Using a silo approach to counter the crime of modern slavery is foolish. Slavery spans a journey – whether at source, in transit, or at destination, exploitation is extensive. Each part of the journey requires a unique, coordinated response and through the work I am developing, with a range of Nigerian agencies and organisations, this is something I am determined to see delivered.
Modern slavery and human trafficking are gross injustices on modern society. With an estimated 13,000 enslaved in the UK, 45 million around the world, there is much to be done. One victim is one victim too many, and overcoming these crimes cannot be overlooked.
In fighting against this evil trade in human life, one must first consider action at source. Countries of origin bring a supply of victims, and depending on the country, the supply can be shockingly high. Nigeria, for example, provides one of the most persistent global trafficking flows of victims to Europe, with the trafficking of Nigerian women and girls now at crisis level.
Despite the scale and volume of human trafficking originating from Nigeria, a significant proportion of it is a highly localised phenomenon. In fact it is estimated that 94% of Nigerian victims of trafficking for sexual exploitation rescued outside of Nigeria are from one single place – Edo State.
I have visited Nigeria on a number of occasions and spent most of my time in Edo State. I have seen the suffering, witnessed the deception and heard of the abuse. The numbers are alarming, and yet the population of Edo is estimated to represent less than 2% of Nigeria’s total. There is much to be done.
Through community engagement in Edo State, I want to see attitudes changed and awareness increased. If individuals become aware of what lies ahead, it is my hope that they would not fall for the lies of the trafficker. We must then create opportunities through sustainable development – opportunities that ultimately protect the vulnerable from being enticed by traffickers. With the right projects leading to real prospects, local work could become the number one choice for those looking to build their life. Finally, we must improve the capacity of the criminal justice system to crack down on trafficking gangs at source. We need to pursue perpetrators and punish proportionally if we ever hope to provide more than a band-aid solution.
Upon leaving home, victims of slavery find themselves in transit – another significant area of focus to be fought. I have heard numerous accounts of women being raped in so-called ‘connection houses’ in Libya, kept in prison-like conditions whilst they wait to be crammed onto boats to make the perilous voyage across the Mediterranean. Others face abuse and threats as they embark on what they believe to be their journey towards freedom.
I met one mother in Edo who told me that her eldest son was murdered by traffickers in Libya. She then had to sell all of her possessions to secure the release of her younger son. Her one wish was for others to know about the true dangers of the journey, in order to prevent them going through the same heartbreak.
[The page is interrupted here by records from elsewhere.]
(** The reference instance of [main], writing to the table [p.d.t]. *)
Definition reference_main (script : list (result response)) (load : option exn)
  : main_outcome * list main_event :=
  main Reference.int_of_str Reference.sleep_error Reference.query Reference.parse_qs "k" "p.d.t" script load.

(** ** Further example values *)

(** A side-loaded tag whose id is the number 1, not the string. *)
Definition tag_with_number_id : list (string * pyval) :=
  [("type", PStr "tag"); ("id", PInt 1); ("attributes", PDict [("name", PStr "One")])].

(** A campaign with an id and a name and nothing else. *)
Definition bare_campaign : list (string * pyval) :=
  [("id", PStr "A"); ("attributes", PDict [("name", PStr "Alpha")])].

(** The same with [null] relationships. *)
Definition campaign_null_relationships : list (string * pyval) :=
  bare_campaign ++ [("relationships", PNone)].

(** A campaign without an id. *)
Definition campaign_without_id : pyval :=
  PDict [("attributes", PDict [("name", PStr "Nameless")])].

(** A page whose second campaign has no id. *)
Definition page_with_bad_campaign : pyval :=
  page [campaign_a; campaign_without_id; campaign_b] vip_and_sale None.


Definition ok_response (body : pyval) : response :=
  mkResponse 200 None "<json>" (Some body).

(** The items of [first_page]. *)
Definition first_page_items : list (string * pyval) :=
  [("data", PList [campaign_a; campaign_b]);
   ("included", PList vip_and_sale);
   ("links", PDict [("next", PStr "https://a.klaviyo.com/api/campaigns/?page[cursor]=c2")])].

(** The loop and the fetch with the reference instances. *)
Definition reference_loop (limit : Z) (script : list (result response))
  (acc : list CampaignRecord) (page_cursor : option string) : run :=
  fetch_loop Reference.int_of_str Reference.sleep_error Reference.query Reference.parse_qs
    "k" "email" limit script acc true page_cursor.
(** * Properties *)

(** ** The flattening *)

Lemma fold_append_map {A B : Type} (f : A -> B) (l : list A) (acc : list B) :
  fold_left (fun rows a => rows ++ [f a]) l acc = acc ++ map f l.
Proof.
  revert acc; induction l as [|a l IH]; intros acc; cbn.
  - now rewrite app_nil_r.
  - now rewrite IH, <- app_assoc.
Qed.

Lemma flatten_tags_rows (c : CampaignRecord) (rows : list CampaignTagRow) :
  flatten_tags c rows = rows ++ map (row_of c) (tags c).
Proof. unfold flatten_tags. apply (fold_append_map (row_of c)). Qed.

Lemma flatten_from (campaign_list : list CampaignRecord) (rows : list CampaignTagRow) :
  fold_left (fun rows c => flatten_tags c rows) campaign_list rows
  = rows ++ flat_map (fun c => map (row_of c) (tags c)) campaign_list.
Proof.
  revert rows; induction campaign_list as [|c l IH]; intros rows; cbn.
  - now rewrite app_nil_r.
  - now rewrite IH, flatten_tags_rows, <- app_assoc.
Qed.

Lemma flatten_flat_map (campaign_list : list CampaignRecord) :
  flatten campaign_list = flat_map (fun c => map (row_of c) (tags c)) campaign_list.
Proof. unfold flatten. now rewrite flatten_from. Qed.

Lemma flatten_app (l1 l2 : list CampaignRecord) :
  flatten (l1 ++ l2) = flatten l1 ++ flatten l2.
Proof. rewrite !flatten_flat_map. apply flat_map_app. Qed.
The suffering inflicted on the vulnerable in transit cannot be underestimated. We can focus efforts on origin and destination countries, and this is essential, but we must not miss the misery that takes place in the midst.
Protection measures in transit need not cost vast sums of money. Small interventions carry immense influence. Emergency relief programmes can incorporate anti-trafficking awareness raising; for example, an understanding of slavery risks can be included in the training of emergency response workers; information on false employment offers can be shared in food banks; those at border posts can be informed of slavery indicators. These are simple ideas that will bring safety to many.
Finally, we must better understand the situation in destination countries, addressing demand, criminality and support for victims. A large number of victims originating in Nigeria and travelling through Europe end up exploited in the UK. Well established criminal networks are in operation and need to be pursued and punished accordingly. We cannot allow perpetrators to operate with impunity. If we do, victims who are rescued will simply be replaced with an ever growing supply of vulnerable people, and the cycle of abuse will continue.
I recently met with border officials at London Heathrow airport, who had been part of an operation to sentence a 38-year-old trafficker to 22 years in prison. To combat slavery, the pursuit of offenders who commit these abhorrent crimes of abuse has to become common place, as we improve our response to this increasingly prevalent crime.
Any area where victims originate must be a core focus if we ever hope to hinder the efforts of the criminals behind human trafficking and modern slavery. Nigeria must therefore remain at the top of the agenda. Traffickers target the vulnerable and so must we, but in completely the opposite way – to provide them with opportunity, and not rob them of it. We need to play these perpetrators at their own game; whether at source, in transit, or at destination, we must win the race to reach the vulnerable so that we can protect men, women and children from the evil of slavery.